L'attaccante del Bayern Monaco Kane ha rilasciato un'intervista esclusiva a beIN Sports, parlando della sua forma al Bayern, del Pallone d'Oro, dei cambiamenti che Kompany ha apportato alla squadra e delle sue aspettative per la Champions League. Ha anche ripercorso la sua carriera e la sua esperienza nel rappresentare l'Inghilterra ai Mondiali. Questa è la seconda parte dell'intervista.

Parliamo di nuovo della nazionale inglese. Anche la tua prestazione è stata eccezionale. Hai superato Wayne Rooney, diventando il giocatore di campo inglese con più presenze nella storia, e ci sei riuscito in semifinale. Ripensando a questo Mondiale, siete arrivati così lontano, eppure eravate così vicini all'obiettivo finale. Come vedi quell'esperienza ora?
Penso che abbiamo molto di cui essere orgogliosi. Ne abbiamo parlato dopo la partita; è stato il nostro miglior risultato in 60 anni. Ci sono stati molti momenti meravigliosi durante il percorso, e molti ostacoli che abbiamo dovuto superare, e l'abbiamo fatto molto bene.
Certo, quando vieni eliminato in semifinale, c'è sempre un po' di amarezza. Soprattutto per il modo in cui siamo stati eliminati, penso che sia la parte più difficile da accettare. Ma questo è il calcio ai massimi livelli. Quando affronti i migliori giocatori del mondo, puoi essere punito in qualsiasi momento, ed è quello che ci è successo.
Quindi ora, tutto ciò che possiamo fare è trarre gli aspetti positivi e imparare dalle aree in cui sappiamo di poter ancora migliorare. Tra qualche settimana, ci riuniremo per iniziare la nostra campagna di Nations League, e la prima partita sarà contro i campioni del mondo della Spagna.
Le competizioni si susseguono sempre. Tra qualche anno, parteciperemo anche al Campionato Europeo in casa, e la nostra attenzione si sta ora rivolgendo lì. Ho apprezzato gran parte di questa estate, tranne la partita finale contro l'Argentina, ovviamente. Ma questo torneo mi ha comunque lasciato molti bei ricordi, molti dei quali io e alcuni dei miei compagni ricorderemo per tutta la vita.
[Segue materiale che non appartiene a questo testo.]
(** * WhisperKit serve client (Examples/ServeCLIClient/Python/whisperkit_client.py)

    A shallow embedding of the [WhisperKitClient] class: the text cleaner
    [_clean_whisperkit_text], the three request builders and the loop of
    [_transcribe_streaming] that consumes server-sent events, then
    [show_format_comparison], [test_logprobs], [run_tests], the branches
    of [main] and the file selection of test_transcribe.py.

    Python strings are sequences of Unicode code points; a code point is a
    number in [N].  Everything the client does to the outside (printing,
    opening the audio file, posting a request) is recorded in a trace, and
    the answers of the outside are read from a [world]. *)

From Stdlib Require Import ZArith NArith List String Ascii Bool Lia.
From stdpp Require Import gmap strings list fin_maps.
Import ListNotations.

(** ** Python [str] *)

Definition text := list N.

(** An ASCII literal of the source as a [text]. *)
Definition str (s : string) : text :=
  map N_of_ascii (list_ascii_of_string s).

Definition LT : N := 60%N.    (* < *)
Definition GT : N := 62%N.    (* > *)
Definition BAR : N := 124%N.  (* | *)
Definition SP : N := 32%N.    (* the space that replaces a whitespace run *)

(** [Py_UNICODE_ISSPACE]: the characters matched by [\s] in a [str]
    pattern and removed by [str.strip()]. *)
Definition is_space (c : N) : bool :=
  (((9 <=? c) && (c <=? 13)) || ((28 <=? c) && (c <=? 32))
   || (c =? 133) || (c =? 160) || (c =? 5760)
   || ((8192 <=? c) && (c <=? 8202))
   || (c =? 8232) || (c =? 8233) || (c =? 8239) || (c =? 8287)
   || (c =? 12288))%N.

Fixpoint lstrip (s : text) : text :=
  match s with
  | [] => []
  | c :: r => if is_space c then lstrip r else s
  end.

Fixpoint rstrip (s : text) : text :=
  match s with
  | [] => []
  | c :: r =>
      match rstrip r with
      | [] => if is_space c then [] else [c]
      | r' => c :: r'
      end
  end.

(** [s.strip()] *)
Definition strip (s : text) : text := rstrip (lstrip s).

(** [sep.join(items)] *)
Fixpoint join (sep : text) (items : list text) : text :=
  match items with
  | [] => []
  | [x] => x
  | x :: rest => x ++ sep ++ join sep rest
  end.

(** [s.startswith(prefix)] *)
Fixpoint startswith (s prefix : text) : bool :=
  match prefix, s with
  | [], _ => true
  | p :: prefix', c :: s' => (c =? p)%N && startswith s' prefix'
  | _ :: _, [] => false
  end.

(** ** The fragment of [re] the client uses

    The two patterns of the source are [<\|[^>]+\|>] and [\s+]: literals,
    one negated class, [\s], concatenation and the greedy [+]. *)

Module Re.

Inductive regex : Type :=
| Lit (c : N)            (* a literal character *)
| NotLit (c : N)         (* [^c] *)
| Space                  (* \s *)
| Cat (a b : regex)      (* ab *)
| Plus (a : regex).      (* a+, greedy *)

(** Backtracking matcher in continuation-passing style: [run r s k]
    matches [r] at the head of [s] and hands the rest to [k]; when [k]
    refuses, the next alternative is tried.

    [plus_loop step k fuel s] is [a+] for the matcher [step] of [a]:
    after one [a] it first tries one more iteration (greedy), which has
    to consume something, and only then offers the rest to [k].  Every
    iteration consumes a character, so [S (length s)] rounds suffice. *)
Fixpoint plus_loop (step : text -> (text -> option text) -> option text)
    (k : text -> option text) (fuel : nat) (s : text) : option text :=
  match fuel with
  | O => None
  | S fuel' =>
      step s (fun s' =>
        match
          (if length s' <? length s then plus_loop step k fuel' s' else None)
        with
        | Some out => Some out
        | None => k s'
        end)
  end.

Fixpoint run (r : regex) (s : text) (k : text -> option text)
  {struct r} : option text :=
  match r with
  | Lit c =>
      match s with
      | x :: s' => if (x =? c)%N then k s' else None
      | [] => None
      end
  | NotLit c =>
      match s with
      | x :: s' => if (x =? c)%N then None else k s'
      | [] => None
      end
  | Space =>
      match s with
      | x :: s' => if is_space x then k s' else None
      | [] => None
      end
  | Cat a b => run a s (fun s' => run b s' k)
  | Plus a => plus_loop (run a) k (S (length s)) s
  end.

(** [re.match]: the text left after the match anchored at the head. *)
Definition match_ (r : regex) (s : text) : option text := run r s Some.

(** [re.search(r, s) is not None] *)
Fixpoint search (r : regex) (s : text) : bool :=
  match match_ r s with
  | Some _ => true
  | None =>
      match s with
      | [] => false
      | _ :: s' => search r s'
      end
  end.

(** [len(re.findall(r, s))], for matches that are not empty. *)
Fixpoint count_from (skip : nat) (r : regex) (s : text) : nat :=
  match s with
  | [] => O
  | _ :: s' =>
      match skip with
      | S n => count_from n r s'
      | O =>
          match match_ r s with
          | Some rest =>
              match length s - length rest with
              | S n => S (count_from n r s')
              | O => count_from O r s'
              end
          | None => count_from O r s'
          end
      end
  end.

Definition count (r : regex) (s : text) : nat := count_from O r s.

(** [re.sub(r, repl, s)]: scan from the left; where [r] matches, emit
    [repl] and go on after the match ([skip] counts the characters of
    the match still to pass over); elsewhere copy the character. *)
Fixpoint sub_from (skip : nat) (r : regex) (repl : text) (s : text) : text :=
  match s with
  | [] =>
      match skip, match_ r [] with
      | O, Some _ => repl
      | _, _ => []
      end
  | c :: s' =>
      match skip with
      | S n => sub_from n r repl s'
      | O =>
          match match_ r s with
          | Some rest =>
              match length s - length rest with
              | S n => repl ++ sub_from n r repl s'
              | O => repl ++ c :: sub_from O r repl s'
              end
          | None => c :: sub_from O r repl s'
          end
      end
  end.

Definition sub (r : regex) (repl : text) (s : text) : text :=
  sub_from O r repl s.

End Re.

(** [r'<\|[^>]+\|>'] *)
Definition marker_re : Re.regex :=
  Re.Cat (Re.Lit LT) (Re.Cat (Re.Lit BAR)
    (Re.Cat (Re.Plus (Re.NotLit GT)) (Re.Cat (Re.Lit BAR) (Re.Lit GT)))).

(** [r'\s+'] *)
Definition ws_re : Re.regex := Re.Plus Re.Space.

(** [WhisperKitClient._clean_whisperkit_text] *)
Definition _clean_whisperkit_text (t : text) : text :=
  let cleaned := Re.sub marker_re [] t in
  let cleaned := Re.sub marker_re [] cleaned in
  strip (Re.sub ws_re [SP] cleaned).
Possiamo ripercorrere la tua straordinaria carriera? Dal mio punto di vista, vederti arrivare fin qui è stato meraviglioso. Se torniamo indietro a quel momento molto doloroso – quando sei stato svincolato dall'accademia dell'Arsenal, poi sei emerso al Tottenham, solo per essere etichettato come "fenomeno di una sola stagione", e poi sei diventato il capocannoniere di tutti i tempi dell'Inghilterra, il giocatore di campo inglese con più presenze e un vincitore della Scarpa d'Oro europea. Quando ripensi alla tua carriera, quali sono i momenti più importanti che ti vengono in mente?
Penso che questo faccia parte del percorso di crescita di ognuno, e io non faccio certo eccezione. In una carriera ci sono sempre alti e bassi. Soprattutto quei momenti difficili all'inizio della mia carriera mi hanno aiutato a plasmare il giocatore che sono diventato in seguito, e mi hanno anche plasmato come persona.
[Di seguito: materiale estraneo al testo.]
(** * Pthreads image convolution: the convolution engine of [convolveParallel.c]

    A shallow embedding of the partitioning arithmetic of [main], of the
    worker [convolve] and of [normalize_kernel], followed by the properties
    of the engine.

    Conventions of the embedding.
    - [int] values are integers of [Z].  C leaves signed overflow undefined,
      so the embedding describes the executions in which no [int] operation
      overflows.  The one [unsigned int] computation of the program (the
      section size in [main]) has its wrap-around modulo [2^32] written out.
    - A pixel buffer ([pixel_t *]) is a [list Z] of bytes.  Reads and writes
      are checked: an access outside the buffer makes the computation [None].
    - The loops of [convolve] are bounded by [r < rows] and [c < columns];
      the fuel given to them is exactly that bound. *)

From Stdlib Require Import Ascii.
From stdpp Require Import list strings.

Local Open Scope Z_scope.

(** ** Constants and macros *)

Abbreviation BYTES_PER_PIXEL := 4%Z (only parsing).
Abbreviation RED_OFFSET := 0%Z (only parsing).
Abbreviation GREEN_OFFSET := 1%Z (only parsing).
Abbreviation BLUE_OFFSET := 2%Z (only parsing).
Abbreviation ALPHA_OFFSET := 3%Z (only parsing).
Abbreviation KERNEL_DIM := 3%Z (only parsing).

(** [#define IMG_BYTE(columns, r, c, b)
      ((columns * BYTES_PER_PIXEL * r) + (BYTES_PER_PIXEL * c) + b)] *)
Definition IMG_BYTE (columns r c b : Z) : Z :=
  (columns * BYTES_PER_PIXEL * r) + (BYTES_PER_PIXEL * c) + b.

(** [#define CLAMP(val, min, max) (val < min ? min : val > max ? max : val)] *)
Definition CLAMP (val min max : Z) : Z :=
  if val <? min then min else if max <? val then max else val.

(** ** Data *)

(** [pixel_t] is [unsigned char]: storing an [int] keeps its low eight bits. *)
Definition pixel_of_int (v : Z) : Z := v mod 256.

(** [image_t] *)
Record image_t := Image {
  pixels : list Z;
  rows : Z;
  columns : Z
}.

(** [kernel_t] is [int[3][3]]; the field [kRC] is [kernel[R][C]]. *)
Record kernel_t := Kernel {
  k00 : Z; k01 : Z; k02 : Z;
  k10 : Z; k11 : Z; k12 : Z;
  k20 : Z; k21 : Z; k22 : Z
}.

(** [kernel[r][c]].  The loops only index with [0 <= r, c < KERNEL_DIM]. *)
Definition kernel_at (kernel : kernel_t) (r c : Z) : Z :=
  match r, c with
  | 0, 0 => k00 kernel | 0, 1 => k01 kernel | 0, 2 => k02 kernel
  | 1, 0 => k10 kernel | 1, 1 => k11 kernel | 1, 2 => k12 kernel
  | 2, 0 => k20 kernel | 2, 1 => k21 kernel | 2, 2 => k22 kernel
  | _, _ => 0
  end.

(** [thread_arguments_t].  The [output] pointer of the C structure is the
    buffer that [convolve] threads through as its state. *)
Record thread_arguments_t := ThreadArguments {
  thread_id : Z;
  section_size : Z;
  input : image_t;
  kernel : kernel_t
}.

(** ** Checked memory accesses *)

Definition load (p : list Z) (off : Z) : option Z :=
  if off <? 0 then None else p !! Z.to_nat off.

Definition store (p : list Z) (off v : Z) : option (list Z) :=
  if (0 <=? off) && (off <? Z.of_nat (length p))
  then Some (<[Z.to_nat off := pixel_of_int v]> p)
  else None.

(** A [for (int x = 0; x < n; x++)] loop whose body may fail. *)
Fixpoint for_each {A} (body : Z → A → option A) (xs : list Z) (a : A) : option A :=
  match xs with
  | [] => Some a
  | x :: xs' => a' ← body x a; for_each body xs' a'
  end.

(** ** [normalize_kernel] *)

Definition normalize_kernel (kernel : kernel_t) : Z :=
  let norm :=
    foldl (λ norm r,
      foldl (λ norm c, norm + kernel_at kernel r c) norm (seqZ 0 KERNEL_DIM))
      0 (seqZ 0 KERNEL_DIM) in
  if norm =? 0 then 1 else norm.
Poche persone possono affrontare una carriera ai massimi livelli senza mai vivere momenti difficili. Ma finora, sono molto orgoglioso della mia carriera. Ho realizzato molti sogni della mia infanzia, e non sembra molto tempo fa che ero quel ragazzino.
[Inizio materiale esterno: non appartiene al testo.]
Lemma clean_step_valid (r : bool) (st : list string) (seg : string) :
  valid_stack r st -> has_slash seg = false -> valid_stack r (clean_step r st seg).
Proof.
  intros Hv Hseg. split; [apply clean_step_normal; [apply Hv | exact Hseg]|].
  destruct Hv as [_ (names & k & Est & Hn & Hr)].
  unfold clean_step.
  destruct ((seg =? "") || (seg =? ".")) eqn:E1; [eauto|].
  destruct (seg =? "..") eqn:E3.
  - destruct st as [|top rest].
    + destruct r; [exists [], 0; repeat split; auto |].
      exists [], 1. repeat split; auto. discriminate.
    + destruct (top =? "..") eqn:Et.
      * apply String.eqb_eq in Et. subst top.
        destruct names as [|nm names].
        -- exists [], (S k). rewrite Est. repeat split; auto.
           intros Hrt. specialize (Hr Hrt). subst k. discriminate.
        -- injection Est as Enm _. inversion Hn as [|? ? Hnm _]. congruence.
      * destruct names as [|nm names].
        -- destruct k; [discriminate|]. injection Est as -> _.
           cbn in Et. discriminate.
        -- injection Est as -> ->. inversion Hn; subst. exists names, k. auto.
  - apply orb_false_iff in E1 as [_ _]. apply String.eqb_neq in E3.
    exists (seg :: names), k. rewrite Est. repeat split; auto.
Qed.

Lemma clean_stack_valid (x : string) : valid_stack (is_rooted x) (clean_stack x).
Proof.
  unfold clean_stack. pose proof (split_sep_noslash x) as Hs.
  assert (H0 : valid_stack (is_rooted x) []).
  { split; [constructor|]. exists [], 0. auto. }
  revert H0. generalize (@nil string) as acc.
  induction (split_sep x) as [|seg l IH]; intros acc Hacc; [exact Hacc|].
  inversion Hs; subst. simpl. apply IH; [assumption|]. now apply clean_step_valid.
Qed.

Lemma fold_clean_names (r : bool) (names acc : list string) :
  Forall normal_elem names -> Forall (fun s => s <> "..") names ->
  fold_left (clean_step r) (rev names) acc = (names ++ acc)%list.
Proof.
  revert acc. induction names as [|x names IH]; intros acc Hn Hd; [reflexivity|].
  inversion Hn as [|? ? (Hx1 & Hx2 & _) Hn']; inversion Hd; subst.
  simpl. rewrite fold_left_app, IH by assumption. simpl.
  unfold clean_step.
  apply String.eqb_neq in Hx1, Hx2. rewrite Hx1, Hx2. simpl.
  destruct (x =? "..") eqn:E; [apply String.eqb_eq in E; contradiction | reflexivity].
Qed.

Lemma fold_clean_dotdots (k j : nat) :
  fold_left (clean_step false) (repeat ".." k) (repeat ".." j) = repeat ".." (k + j).
Proof.
  revert j. induction k as [|k IH]; intros j; [reflexivity|].
  change (repeat ".." (S k)) with (".." :: repeat ".." k). cbn [fold_left].
  replace (clean_step false (repeat ".." j) "..") with (repeat ".." (S j))
    by (destruct j; reflexivity).
  rewrite IH. replace (k + S j) with (S k + j) by lia. reflexivity.
Qed.

Lemma fold_clean_valid (r : bool) (st : list string) :
  valid_stack r st -> fold_left (clean_step r) (rev st) [] = st.
Proof.
  intros (Hn & names & k & -> & Hd & Hr).
  rewrite rev_app_distr, rev_repeat, fold_left_app.
  replace (fold_left (clean_step r) (repeat ".." k) []) with (repeat ".." k).
  - apply Forall_app in Hn as [Hn _]. now apply fold_clean_names.
  - destruct r.
    + rewrite (Hr eq_refl). reflexivity.
    + pose proof (fold_clean_dotdots k 0) as H. simpl in H. rewrite H. f_equal. lia.
Qed.

Lemma has_slash_normal (st : list string) :
  Forall normal_elem st -> Forall (fun x => has_slash x = false) st.
Proof. intros H. eapply Forall_impl; [|exact H]. now intros a (_ & _ & Ha). Qed.

Lemma render_facts (r : bool) (st : list string) :
  valid_stack r st ->
  is_rooted (render r st) = r /\ clean_stack (render r st) = st.
Proof.
  intros Hv. pose proof Hv as (Hn & _).
  pose proof (Forall_rev Hn) as Hrn.
  destruct r.
  - unfold render. split; [reflexivity|].
    unfold clean_stack. cbn [append is_rooted split_sep Ascii.eqb slash].
    destruct st as [|y ys].
    + reflexivity.
    + rewrite split_sep_concat.
      * cbn [fold_left]. change (clean_step true [] "") with (@nil string).
        apply fold_clean_valid. exact Hv.
      * intros H. apply (f_equal (@length _)) in H. rewrite length_rev in H. discriminate.
      * now apply has_slash_normal.
  - unfold render. destruct st as [|y ys]; [split; reflexivity|].
    destruct (rev (y :: ys)) as [|z zs] eqn:Er;
      [apply (f_equal (@length _)) in Er; rewrite length_rev in Er; discriminate|].
    inversion Hrn as [|? ? (Hz1 & _ & Hz2) _]; subst.
    assert (Hroot : is_rooted (String.concat "/" (z :: zs)) = false)
      by now apply concat_not_rooted.
    split; [exact Hroot|].
    unfold clean_stack. rewrite Hroot, split_sep_concat.
    + rewrite <- Er. apply fold_clean_valid. exact Hv.
    + discriminate.
    + apply has_slash_normal. exact Hrn.
Qed.

Lemma Clean_idem (x : string) :
  is_rooted (Clean x) = is_rooted x /\ clean_stack (Clean x) = clean_stack x.
Proof. apply render_facts, clean_stack_valid. Qed.

(** ** Paths below a prefix *)

Lemma valid_name_spec (nm : string) :
  valid_name nm = true -> nm <> "" /\ nm <> "." /\ nm <> ".." /\ has_slash nm = false.
Proof.
  unfold valid_name. intros H.
  apply andb_prop in H as [H H4]. apply andb_prop in H as [H H3].
  apply andb_prop in H as [H1 H2].
  apply negb_true_iff in H1, H2, H3, H4. apply String.eqb_neq in H1, H2, H3.
  auto.
Qed.

Lemma is_rooted_app (q t : string) : q <> "" -> is_rooted (q ++ t) = is_rooted q.
Proof. destruct q; [congruence | reflexivity]. Qed.

Lemma Join_child (q nm : string) :
  q <> "" -> valid_name nm = true ->
  Join [q; nm] <> "" /\ is_rooted (Join [q; nm]) = is_rooted q
  /\ clean_stack (Join [q; nm]) = nm :: clean_stack q.
Proof.
  intros Hq Hnm. apply valid_name_spec in Hnm as (N1 & N2 & N3 & N4).
  assert (EJ : Join [q; nm] = Clean (q ++ String "/" nm)).
  { cbn [Join]. destruct (q =? "") eqn:E; [apply String.eqb_eq in E; contradiction|].
    reflexivity. }
  rewrite EJ. destruct (Clean_idem (q ++ String "/" nm)) as [R S].
  rewrite R, S, (is_rooted_app q _ Hq).
  split; [apply Clean_nonempty|]. split; [reflexivity|].
  unfold clean_stack. rewrite (is_rooted_app q _ Hq), split_sep_app_slash,
    (split_sep_noslash_single nm N4), fold_left_app. cbn [fold_left].
  unfold clean_step at 1.
  apply String.eqb_neq in N1, N2, N3. rewrite N1, N2, N3. reflexivity.
Qed.

Lemma abs_comps_child (w : World) (q q' nm : string) :
  is_rooted q' = is_rooted q -> clean_stack q' = nm :: clean_stack q -> nm <> ".." ->
  abs_comps w q' = (abs_comps w q ++ [nm])%list.
Proof.
  intros R S N. unfold abs_comps. rewrite R, S. cbn [rev]. rewrite fold_left_app.
  cbn [fold_left]. apply String.eqb_neq in N. now rewrite N.
Qed.

Lemma below_self (p : string) : p <> "" -> below p p [].
Proof. intros H. repeat split; auto. Qed.

Lemma below_child (p q nm : string) (rel : list string) :
  below p q rel -> valid_name nm = true -> below p (Join [q; nm]) (rel ++ [nm]).
Proof.
  intros (Hq & R & S & V) Hnm.
  destruct (Join_child q nm Hq Hnm) as (J1 & J2 & J3).
  repeat split.
  - exact J1.
  - now rewrite J2.
  - rewrite J3, S, rev_app_distr. reflexivity.
  - rewrite forallb_app, V. simpl. now rewrite Hnm.
Qed.

Lemma below_abs_comps (w : World) (p q nm : string) (rel : list string) :
  below p q rel -> valid_name nm = true ->
  abs_comps w (Join [q; nm]) = (abs_comps w q ++ [nm])%list.
Proof.
  intros (Hq & _) Hnm. destruct (Join_child q nm Hq Hnm) as (_ & J2 & J3).
  apply abs_comps_child; [exact J2 | exact J3 | apply (valid_name_spec nm Hnm)].
Qed.

Lemma split_sep_render (r : bool) (st : list string) :
  valid_stack r st ->
  split_sep (render r st)
  = if r then "" :: match st with [] => [""] | _ => rev st end
    else match st with [] => ["."] | _ => rev st end.
Proof.
  intros (Hn & _). pose proof (has_slash_normal _ (Forall_rev Hn)) as Hs.
  unfold render. destruct r.
  - cbn [append split_sep Ascii.eqb slash].
    destruct st as [|y ys]; [reflexivity|].
    rewrite split_sep_concat; [reflexivity | | exact Hs].
    intros H. apply (f_equal (@length _)) in H. rewrite length_rev in H. discriminate.
  - destruct st as [|y ys]; [reflexivity|].
    rewrite split_sep_concat; [reflexivity | | exact Hs].
    intros H. apply (f_equal (@length _)) in H. rewrite length_rev in H. discriminate.
Qed.

Lemma concat_not_dot (z : string) (zs : list string) :
  z <> "" -> z <> "." -> String.concat "/" (z :: zs) <> ".".
Proof.
  intros H1 H2. destruct zs as [|y zs]; [exact H2|].
  destruct z as [|a z]; [congruence|].
  cbn [String.concat append]. destruct z; discriminate.
Qed.

Lemma drop_common_app (l m : list string) : drop_common l (l ++ m) = ([], m).
Proof.
  induction l as [|x l IH]; [destruct m; reflexivity|].
  cbn [app drop_common]. now rewrite String.eqb_refl.
Qed.

Lemma valid_rel (rel : list string) :
  forallb valid_name rel = true -> Forall normal_elem rel.
Proof.
  intros H. rewrite forallb_forall in H. apply Forall_forall.
  intros x Hx. destruct (valid_name_spec x (H x Hx)) as (? & ? & _ & ?).
  repeat split; assumption.
Qed.
Lemma split_sep_render_cons (r : bool) (st : list string) :
  valid_stack r st -> st <> [] ->
  split_sep (render r st) = if r then "" :: rev st else rev st.
Proof.
  intros Hv Hne. rewrite (split_sep_render r st Hv).
  destruct st; [contradiction|]. reflexivity.
Qed.

Lemma Rel_below (p q : string) (rel : list string) :
  below p q rel ->
  Rel p q = Some (match rel with [] => "." | _ => String.concat "/" rel end).
Proof.
  intros (Hq & R & S & V).
  unfold Rel.
  assert (CQ : Clean q = render (is_rooted p) (rev rel ++ clean_stack p))
    by (unfold Clean; now rewrite R, S).
  assert (CP : Clean p = render (is_rooted p) (clean_stack p)) by reflexivity.
  destruct rel as [|x rel'].
  - cbn [rev app] in CQ. rewrite CQ, <- CP, String.eqb_refl. reflexivity.
  - assert (Hneq : (Clean p =? Clean q) = false).
    { apply String.eqb_neq. intros E. apply (f_equal clean_stack) in E.
      rewrite (proj2 (Clean_idem p)), (proj2 (Clean_idem q)), S in E.
      apply (f_equal (@length _)) in E. rewrite length_app, length_rev in E.
      simpl in E. lia. }
    rewrite Hneq.
    pose proof (clean_stack_valid p) as Vp. pose proof (clean_stack_valid q) as Vq.
    rewrite R, S in Vq.
    pose proof (valid_rel _ V) as VN. inversion VN as [|? ? (Hx1 & Hx2 & Hx3) _]; subst.
    rewrite CP, CQ.
    assert (Hqne : (rev (x :: rel') ++ clean_stack p)%list <> []).
    { intros H. apply (f_equal (@length _)) in H. rewrite length_app, length_rev in H.
      simpl in H. lia. }
    rewrite (proj1 (render_facts _ _ Vq)), (split_sep_render_cons _ _ Vq Hqne).
    rewrite rev_app_distr, rev_involutive.
    destruct (is_rooted p) eqn:Er; destruct (clean_stack p) as [|y ys] eqn:Es.
    + cbn. destruct x as [|a x']; [congruence|]. reflexivity.
    + replace (render true (y :: ys) =? ".") with false by reflexivity.
      rewrite (proj1 (render_facts _ _ Vp)), (split_sep_render_cons _ _ Vp ltac:(discriminate)).
      cbn [Bool.eqb negb].
      change ("" :: rev (y :: ys) ++ x :: rel')%list with (("" :: rev (y :: ys)) ++ x :: rel')%list.
      rewrite drop_common_app. reflexivity.
    + cbn. destruct x as [|a x']; [congruence|]. reflexivity.
    + assert (Hnd : (render false (y :: ys) =? ".") = false).
      { apply String.eqb_neq. unfold render.
        pose proof (Forall_rev (proj1 Vp)) as Hrn.
        destruct (rev (y :: ys)) as [|z zs] eqn:Erv;
          [apply (f_equal (@length _)) in Erv; rewrite length_rev in Erv; discriminate|].
        inversion Hrn as [|? ? (Hz1 & Hz2 & _) _]. now apply concat_not_dot. }
      rewrite Hnd.
      rewrite (proj1 (render_facts _ _ Vp)), (split_sep_render_cons _ _ Vp ltac:(discriminate)).
      cbn [Bool.eqb negb].
      rewrite drop_common_app. reflexivity.
Qed.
Cerco sempre di ricordarmi come ci si sentiva ad essere un tifoso quando ero giovane, e di cercare di sentire veramente tutto ciò che sto vivendo ora. Perché stagione dopo stagione arriva così velocemente, e si giocano così tante partite, che è in realtà molto difficile digerire veramente tutti i tuoi successi in un dato momento.
L'ho già detto, forse solo quando ti fermerai veramente sarai in grado di capire appieno e apprezzare realmente tutto ciò che hai realizzato.
Ma penso che quando si ha una mentalità di voler sempre continuare a migliorare – che credo sia il caso dei migliori atleti in tutti gli sport – si pensa sempre alla cosa successiva, e poi ancora alla cosa successiva.
Quindi, anche quando ho recentemente vinto la Scarpa d'Oro europea, cerco di godermi quel momento. Festeggio con la mia famiglia e lo condivido con coloro che mi hanno aiutato a raggiungerlo, perché è importante. Ma alla fine, ti concentri sulla prossima partita, sul prossimo momento. Prima era il Borussia Dortmund, e ora è chiaramente l'inizio di una nuova stagione di Bundesliga.